Das Spiel, der Tanz - immer eine Wonne, wo andere schon pubertierten und sich in Discos mit ihren ebenfalls Haarspray-­verklebten Freundinnen über die Jungs aus dem Nachbarort amüsierten).

Im vergangenen Sommer kam eine Hörbuch-Produktion, für die ich brannte, für die ich alles gab. Aber das Ergebnis überzeugte mich nicht, obwohl es für sehr gut befunden wurde. Von vielen Seiten bekam ich großes Lob, auch auf der Frankfurter Buchmesse war meine Produktion im Gespräch. Doch die Meinungen gingen weit auseinander, von „umstritten“ bis „einzigartig“ und „einzureihen unter den ganz großen ihres Fachs“, musste ich vor allem lernen, meine eigene Wahrnehmung einzuordnen. Was genau hat mir nicht gefallen? Was ist andererseits nach wie vor genau richtig und absolut treffend angelegt?

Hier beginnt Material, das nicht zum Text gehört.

(* ===== verification/Let.v ===== *)
(** src/lib.rs: key-value pairs, [inherit], and [translate_let], which all
    constructs with bindings go through. *)
From S2P Require Import Prelude Text Externs Consts Context Helpers Idents.
Local Open Scope nix2js_scope.

(** [enum LetBody]. *)
Inductive LetBody (N : Type) := LbNix (body : N) | ExtractScope.
Arguments LbNix {N}. Arguments ExtractScope {N}.

(** [slice::dedup_by_key]: of a run of elements with equal keys the first stays. *)
Fixpoint dedup_by_key {A} (key : A → string) (prev : option string) (l : list A) : list A :=
  match l with
  | [] => []
  | x :: l' =>
      if bool_decide (prev = Some (key x)) then dedup_by_key key prev l'
      else x :: dedup_by_key key (Some (key x)) l'
  end.

(** [iter().enumerate()] *)
Definition enumerate {A} (l : list A) : list (nat * A) := zip (seq 0 (length l)) l.

Section let_.
Context `{Rnix, Linetrack, Vlq, SerdeJson, StdSort}.
Context (translate_node : StackCtx → NixNode → M unit).

Definition translate_node_kv (value_sctx : StackCtx) (i : KeyValue NixNode)
    (scope : option string) : M unit :=
  let txtrng := node_text_range (kv_node i) in
  '(kpfi, kpr) ←
    match kv_key i with
    | Some key =>
        match key_path key with
        | kpfi :: kpr => ret (kpfi, kpr)
        | [] => throw_line txtrng "key for key-value pair missing"
        end
    | None => throw_line txtrng "key for key-value pair missing"
    end;
  value ←
    match kv_value i with
    | None => throw_line txtrng "value for key-value pair missing"
    | Some x => ret x
    end;
  match kpr with
  | [] =>
      translate_node_scope_indexing translate_node kpfi scope;;
      push "=";;
      translate_node value_sctx value;;
      push ";"
  | _ :: _ =>
      match scope with
      | Some scope =>
          push ("if(!Object.prototype.hasOwnProperty.call(" +:+ scope +:+ ",");;
          translate_node_key_element_force_str translate_node kpfi;;
          push ("))" +:+ scope);;
          translate_node_key_element_indexing translate_node kpfi;;
          push "=Object.create(null);"
      | None => ret tt
      end;;
      push ("await " +:+ NIX_OPERATORS +:+ "._deepMerge(");;
      translate_node_scope_indexing translate_node kpfi scope;;
      push ",";;
      translate_node value_sctx value;;
      for_each kpr (λ i,
        push ",";;
        translate_node_key_element_force_str translate_node i);;
      push ");"
  end.

Definition translate_node_inherit (value_sctx : StackCtx) (inh : Inherit NixNode)
    (scope : option string) (use_inhtmp : option string) : M unit :=
  match inh_from inh with
  | Some inhf =>
      let idents := inh_idents inh in
      match idents with
      | [id] =>
          translate_node_scope_indexing translate_node (ident_node id) scope;;
          push "=";;
          lazyness_incoming value_sctx Forward Need Front (λ _,
            rtv translate_node (mksctx Want Nothing) (node_text_range (inhf_node inhf))
              (inhf_inner inhf) "inner for inherit-from";;
            translate_node_ident_indexing id;;
            ret tt);;
          push ";"
      | _ =>
          inhf_var ←
            match use_inhtmp with
            | Some x => push "const ";; push x;; ret x
            | None => push "await (async ()=>{const nixInhR";; ret "nixInhR"
            end;
          push "=";;
          lazyness_incoming (mksctx Nothing Want) Forward Flush Front (λ sctx,
            rtv translate_node sctx (node_text_range (inhf_node inhf))
              (inhf_inner inhf) "inner for inherit-from");;
          push ";";;
          for_each idents (λ id,
            translate_node_scope_indexing translate_node (ident_node id) scope;;
            push ("=" +:+ inhf_var +:+ ".then(nixV=>nixV");;
            translate_node_ident_indexing id;;
            push ");");;
          (if bool_decide (use_inhtmp = None) then push "})()" else ret tt);;
          push ";"
      end
  | None =>
      for_each (inh_idents inh) (λ id,
        translate_node_scope_indexing translate_node (ident_node id) scope;;
        push "=";;
        translate_node_ident (Some value_sctx) id;;
        push ";")
  end.

(** The closure [getkeys]: the first names of all keys and the inherited
    names, sorted, each once. *)
Definition getkeys (node : EntryHolder NixNode) : list (TextRange * string) :=
  let tmp :=
    omap (λ i, match kv_key i with Some j => head (key_path j) | None => None end) (entries node)
    ++ (ident_node <$> mjoin (inh_idents <$> inherits node)) in
  let tmp :=
    omap (λ i, (λ j, (node_text_range (ident_node j), ident_as_str j)) <$> Ident_cast i) tmp in
  dedup_by_key snd None (sort_unstable_by_key snd tmp).

(** The conditions under which [translate_let] prints an object literal and
    under which it prints plain variables. *)
Definition inherit_is_simple (i : Inherit NixNode) : bool :=
  bool_decide (inh_from i = None) || bool_decide (length (inh_idents i) = 1).

Definition entry_is_field (i : KeyValue NixNode) : bool :=
  bool_decide (is_Some (kv_value i)) &&
  match kv_key i with
  | Some j => match key_path j with
              | [k] => bool_decide (is_Some (Ident_cast k))
              | _ => false
              end
  | None => false
  end.

Definition entry_is_variable (i : KeyValue NixNode) : bool :=
  bool_decide (is_Some (kv_value i)) &&
  match kv_key i with
  | Some j => match key_path j with
              | k :: _ => bool_decide (is_Some (Ident_cast k))
              | [] => false
              end
  | None => false
  end.

Definition let_is_object (node : EntryHolder NixNode) (body : LetBody NixNode)
    (scope : string) : bool :=
  negb (bool_decide (scope = NIX_IN_SCOPE))
  && match body with ExtractScope => true | LbNix _ => false end
  && forallb entry_is_field (entries node)
  && forallb inherit_is_simple (inherits node).

Definition let_is_variables (node : EntryHolder NixNode) (body : LetBody NixNode)
    (scope : string) : bool :=
  bool_decide (scope = NIX_IN_SCOPE)
  && negb match body with ExtractScope => true | LbNix _ => false end
  && forallb entry_is_variable (entries node)
  && forallb inherit_is_simple (inherits node).

(** "optimization: use real object" *)
Definition translate_let_object (body_sctx value_sctx : StackCtx)
    (node : EntryHolder NixNode) : M unit :=
  lazyness_incoming body_sctx Forward Forward Front (λ _,
    push "Object.assign(Object.create(null),{";;
    fi ← for_sep "," true (entries node) (λ i,
      key ← unwrap "called Option::unwrap() on a None value" (kv_key i);
      k ← unwrap "called Option::unwrap() on a None value" (head (key_path key));
      id ← unwrap "called Option::unwrap() on a None value" (Ident_cast k);
      translate_node_ident_escape_str id;;
      push ":";;
      v ← unwrap "called Option::unwrap() on a None value" (kv_value i);
      translate_node value_sctx v);
    for_sep "," fi
      (mjoin ((λ inh, (λ i, (i, inh_from inh)) <$> inh_idents inh) <$> inherits node))
      (λ '(id, inhf),
      translate_node_ident_escape_str id;;
      push ":";;
      match inhf with
      | Some x =>
          lazyness_incoming value_sctx Flush Flush Front (λ _,
            rtv translate_node (mksctx Want Nothing) (node_text_range (inhf_node x))
              (inhf_inner x) "inner for inherit-from";;
            translate_node_ident_indexing id;;
            ret tt)
      | None => translate_node_ident (Some value_sctx) id;; ret tt
      end);;
    push "})").

(** [this.push("return "); match body { .. }] *)
Definition translate_let_return (body : LetBody NixNode) (scope : string) : M unit :=
  push "return ";;
  match body with
  | LbNix body => translate_node (mksctx Want Nothing) body
  | ExtractScope => push (scope +:+ "[" +:+ NIX_EXTRACT_SCOPE +:+ "]")
  end.

Definition translate_let_inherits (value_sctx : StackCtx) (node : EntryHolder NixNode)
    (scope : option string) : M unit :=
  for_each (enumerate (inherits node)) (λ '(n, i),
    translate_node_inherit value_sctx i scope (Some ("nixInhR" +:+ fmt_usize n))).

(** "use normal let-variables instead of attrset-like scopes if possible" *)
Definition translate_let_variables (body_sctx value_sctx : StackCtx)
    (node : EntryHolder NixNode) (body : LetBody NixNode) (scope : string) : M unit :=
  lazyness_incoming body_sctx Forward Force Front (λ _,
    orig_vstkl ← vars_len;
    push "{let ";;
    for_sep "," true (getkeys node) (λ '(irng, i),
      vars_push i LetLetVar;;
      translate_node_ident_raw None irng i LetLetVar;;
      ret tt);;
    push ";";;
    for_each (entries node) (λ i, translate_node_kv value_sctx i None);;
    translate_let_inherits value_sctx node None;;
    translate_let_return body scope;;
    push ";}";;
    vars_restore orig_vstkl).

(** The general case: a scope object. *)
Definition translate_let_scope (body_sctx value_sctx : StackCtx)
    (node : EntryHolder NixNode) (body : LetBody NixNode) (scope : string) : M unit :=
  lazyness_incoming body_sctx Need Forward Front (λ _,
    push ("(async " +:+ scope +:+ "=>{");;
    orig_vstkl ← vars_len;
    (if bool_decide (scope = NIX_IN_SCOPE) then
       for_each (getkeys node) (λ '(_, i), vars_push i LetInScopeVar)
     else ret tt);;
    for_each (entries node) (λ i, translate_node_kv value_sctx i (Some scope));;
    translate_let_inherits value_sctx node (Some scope);;
    translate_let_return body scope;;
    push ";})(nixBlti.mkScope(";;
    (if bool_decide (scope = NIX_IN_SCOPE) then push NIX_IN_SCOPE else ret tt);;
    vars_restore orig_vstkl;;
    push "))").

Definition translate_let (body_sctx : StackCtx) (values_lazy : bool)
    (node : EntryHolder NixNode) (body : LetBody NixNode) (scope : string) : M unit :=
  match entries node, inherits node with
  | [], [] =>
      match body with
      | LbNix body => translate_node body_sctx body
      | ExtractScope => push "Object.create(null)"
      end
  | _, _ =>
      let value_sctx := if values_lazy then mksctx Nothing Want else mksctx Nothing Nothing in
      if let_is_object node body scope then translate_let_object body_sctx value_sctx node
      else if let_is_variables node body scope then
        translate_let_variables body_sctx value_sctx node body scope
      else translate_let_scope body_sctx value_sctx node body scope
  end.
End let_.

So ist es, wenn uns Schauspielern etwas besonders am Herzen liegt – wir gehen ganz darin auf, brennen für unsere Produktion – und fallen tief, tief, tiefer, wenn wir dann nicht zufrieden sind.

Ich hatte sogar Schamgefühle, fühlte mich verloren, schwach und unfähig. Monatelang nahm ich keine Manuskripte mehr an.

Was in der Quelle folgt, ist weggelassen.